Lemma drain_all (n : Z) (o : oracle) (k : nat) (w : world H S) (bs : list nat)
    (f : nat → list BufferItem) (bss : list (list byte)) :
  flow (db w) bs f → quiet (db w) → readMode (db w) = Some SafeRead → issued (db w) < 2 ^ 63 - 1 →
  kept (memory_of w) (queued (db w) bs f) bss (SmallPool (pm (db w)) ++ held (chunks w)) →
  written w = delivered w ++ bss →
  (length (queued (db w) bs f) + 2 * length bs +
    (if currentBuffer (db w) is Some _ then 1 else 0) < k)%nat →
  ∃ (j : nat) (w' : world H S) (f' : nat → list BufferItem) (bss' : list (list byte)),
    (j ≤ k)%nat ∧ exec_all range (reads o j) w = Ok w' ∧
    flow (db w') [] f' ∧ quiet (db w') ∧ currentBuffer (db w') = None ∧
    kept (memory_of w') (queued (db w') [] f') bss' (SmallPool (pm (db w')) ++ held (chunks w')) ∧
    written w' = written w ∧ written w' = delivered w' ++ bss'.
Proof.
  revert w bs f bss. induction k as [|k IH]; intros w bs f bss Hf Hqu Hm Hi Hk Hw Hlt; [lia|].
  destruct (drain_step n o w bs f bss (Datatypes.S k) Hf Hqu Hm Hi Hk Hw Hlt) as
    (w1 & bs1 & f1 & bss1 & E & Hf1 & Hqu1 & Hm1 & Hi1 & Hk1 & Hww & Hw1 & [[Hc ->]|Hlt1]).
  - exists 1%nat, w1, f1, bss1. split; [lia|]. cbn -[exec]. rewrite E. cbn. done.
  - destruct (IH w1 bs1 f1 bss1) as (j & w2 & f2 & bss2 & Hj & E2 & H2); try done; [lia|].
    exists (Datatypes.S j), w2, f2, bss2. split; [lia|]. cbn -[exec]. rewrite E. cbn -[exec].
    split; [exact E2|]. by rewrite Hww in H2.
Qed.

(** What is left after draining is what the active ring holds. *)
Lemma drained_active (d : DoubleBuffer H S) (f : nat → list BufferItem)
    (bss : list (list byte)) (free : list slice) :
  flow d [] f → quiet d → currentBuffer d = None → kept (mem (objs d)) (queued d [] f) bss free →
  ∃ s : SmartBuffer, bufs (objs d) !! active d = Some s ∧ SmartBuffer.Len s = Z.of_nat (length bss).
Proof.
  intros [_ Hp] [Hu _] Hc Hk. destruct (fl_active Hp) as (s & (E & Hr & _) & _).
  exists s. split; [done|]. unfold SmartBuffer.Len. rewrite (repr_count _ _ _ Hr).
  rewrite <- (Forall2_length _ _ _ (k_items _ _ _ _ Hk)). unfold queued. by rewrite Hc, Hu.
Qed.
End invariant.

(** ** Properties *)

(** C1. Small data is delivered complete, unchanged and in order.  Start a
    double buffer of any positive capacity in safe-read mode and let writers
    write slices of 1 to 1023 bytes, readers read and release chunks, the
    monitor tick, the pools be cleaned, and users allocate and overwrite any
    memory the library does not hold (their own slices included, as soon as
    [Write] has returned), in any order, with the goroutines of the switches
    interleaved in any way in which they take their numbers in the order they
    were started: nothing panics or fails to return, and at every moment the
    byte strings delivered are a prefix of the byte strings written.  This
    holds for every heap that satisfies the priority queue interface, every
    strategy and every behaviour of the pools and of map iteration. *)
Theorem DoubleBuffer_delivers_in_order {H S : Type} `{PendingQueueLaws H, !SwitchStrategy S}
    (range : gmap Z nat → list (Z * nat)) (n : Z) (cond : SwitchCondition) (opts : list Z) (s : S)
    (now : Z) (m : memory) (d : DoubleBuffer H S) (xs : list op)
    (Hrange : RangeOrder range) (Hn : 0 < n < 2 ^ 31) (Hm : mem_wf m)
    (Hd : NewDoubleBuffer n cond opts s now m = Ok (inl d))
    (Hlen : Z.of_nat (length xs) < 2 ^ 63) (Hallowed : allowed_all range xs (start d)) :
  ∃ w : world H S, exec_all range xs (start d) = Ok w ∧
    ∃ rest : list (list byte), written w = delivered w ++ rest.
Proof.
  destruct (exec_all_good range 0 xs (start d)) as (w & E & bs & f & bss & _ & _ & _ & _ & _ & Hw);
    [by eapply start_good|lia|done|].
  exists w. split; [done|]. by exists bss.
Qed.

· · ·

Task to carry out
Every line above should be duplicated exactly as it stands.

Task result
Lemma drain_all (n : Z) (o : oracle) (k : nat) (w : world H S) (bs : list nat)
    (f : nat → list BufferItem) (bss : list (list byte)) :
  flow (db w) bs f → quiet (db w) → readMode (db w) = Some SafeRead → issued (db w) < 2 ^ 63 - 1 →
  kept (memory_of w) (queued (db w) bs f) bss (SmallPool (pm (db w)) ++ held (chunks w)) →
  written w = delivered w ++ bss →
  (length (queued (db w) bs f) + 2 * length bs +
    (if currentBuffer (db w) is Some _ then 1 else 0) < k)%nat →
  ∃ (j : nat) (w' : world H S) (f' : nat → list BufferItem) (bss' : list (list byte)),
    (j ≤ k)%nat ∧ exec_all range (reads o j) w = Ok w' ∧
    flow (db w') [] f' ∧ quiet (db w') ∧ currentBuffer (db w') = None ∧
    kept (memory_of w') (queued (db w') [] f') bss' (SmallPool (pm (db w')) ++ held (chunks w')) ∧
    written w' = written w ∧ written w' = delivered w' ++ bss'.
Proof.
  revert w bs f bss. induction k as [|k IH]; intros w bs f bss Hf Hqu Hm Hi Hk Hw Hlt; [lia|].
  destruct (drain_step n o w bs f bss (Datatypes.S k) Hf Hqu Hm Hi Hk Hw Hlt) as
    (w1 & bs1 & f1 & bss1 & E & Hf1 & Hqu1 & Hm1 & Hi1 & Hk1 & Hww & Hw1 & [[Hc ->]|Hlt1]).
  - exists 1%nat, w1, f1, bss1. split; [lia|]. cbn -[exec]. rewrite E. cbn. done.
  - destruct (IH w1 bs1 f1 bss1) as (j & w2 & f2 & bss2 & Hj & E2 & H2); try done; [lia|].
    exists (Datatypes.S j), w2, f2, bss2. split; [lia|]. cbn -[exec]. rewrite E. cbn -[exec].
    split; [exact E2|]. by rewrite Hww in H2.
Qed.

(** What is left after draining is what the active ring holds. *)
Lemma drained_active (d : DoubleBuffer H S) (f : nat → list BufferItem)
    (bss : list (list byte)) (free : list slice) :
  flow d [] f → quiet d → currentBuffer d = None → kept (mem (objs d)) (queued d [] f) bss free →
  ∃ s : SmartBuffer, bufs (objs d) !! active d = Some s ∧ SmartBuffer.Len s = Z.of_nat (length bss).
Proof.
  intros [_ Hp] [Hu _] Hc Hk. destruct (fl_active Hp) as (s & (E & Hr & _) & _).
  exists s. split; [done|]. unfold SmartBuffer.Len. rewrite (repr_count _ _ _ Hr).
  rewrite <- (Forall2_length _ _ _ (k_items _ _ _ _ Hk)). unfold queued. by rewrite Hc, Hu.
Qed.
End invariant.

(** ** Properties *)

(** C1. Small data is delivered complete, unchanged and in order.  Start a
    double buffer of any positive capacity in safe-read mode and let writers
    write slices of 1 to 1023 bytes, readers read and release chunks, the
    monitor tick, the pools be cleaned, and users allocate and overwrite any
    memory the library does not hold (their own slices included, as soon as
    [Write] has returned), in any order, with the goroutines of the switches
    interleaved in any way in which they take their numbers in the order they
    were started: nothing panics or fails to return, and at every moment the
    byte strings delivered are a prefix of the byte strings written.  This
    holds for every heap that satisfies the priority queue interface, every
    strategy and every behaviour of the pools and of map iteration. *)
Theorem DoubleBuffer_delivers_in_order {H S : Type} `{PendingQueueLaws H, !SwitchStrategy S}
    (range : gmap Z nat → list (Z * nat)) (n : Z) (cond : SwitchCondition) (opts : list Z) (s : S)
    (now : Z) (m : memory) (d : DoubleBuffer H S) (xs : list op)
    (Hrange : RangeOrder range) (Hn : 0 < n < 2 ^ 31) (Hm : mem_wf m)
    (Hd : NewDoubleBuffer n cond opts s now m = Ok (inl d))
    (Hlen : Z.of_nat (length xs) < 2 ^ 63) (Hallowed : allowed_all range xs (start d)) :
  ∃ w : world H S, exec_all range xs (start d) = Ok w ∧
    ∃ rest : list (list byte), written w = delivered w ++ rest.
Proof.
  destruct (exec_all_good range 0 xs (start d)) as (w & E & bs & f & bss & _ & _ & _ & _ & _ & Hw);
    [by eapply start_good|lia|done|].
  exists w. split; [done|]. by exists bss.
Qed.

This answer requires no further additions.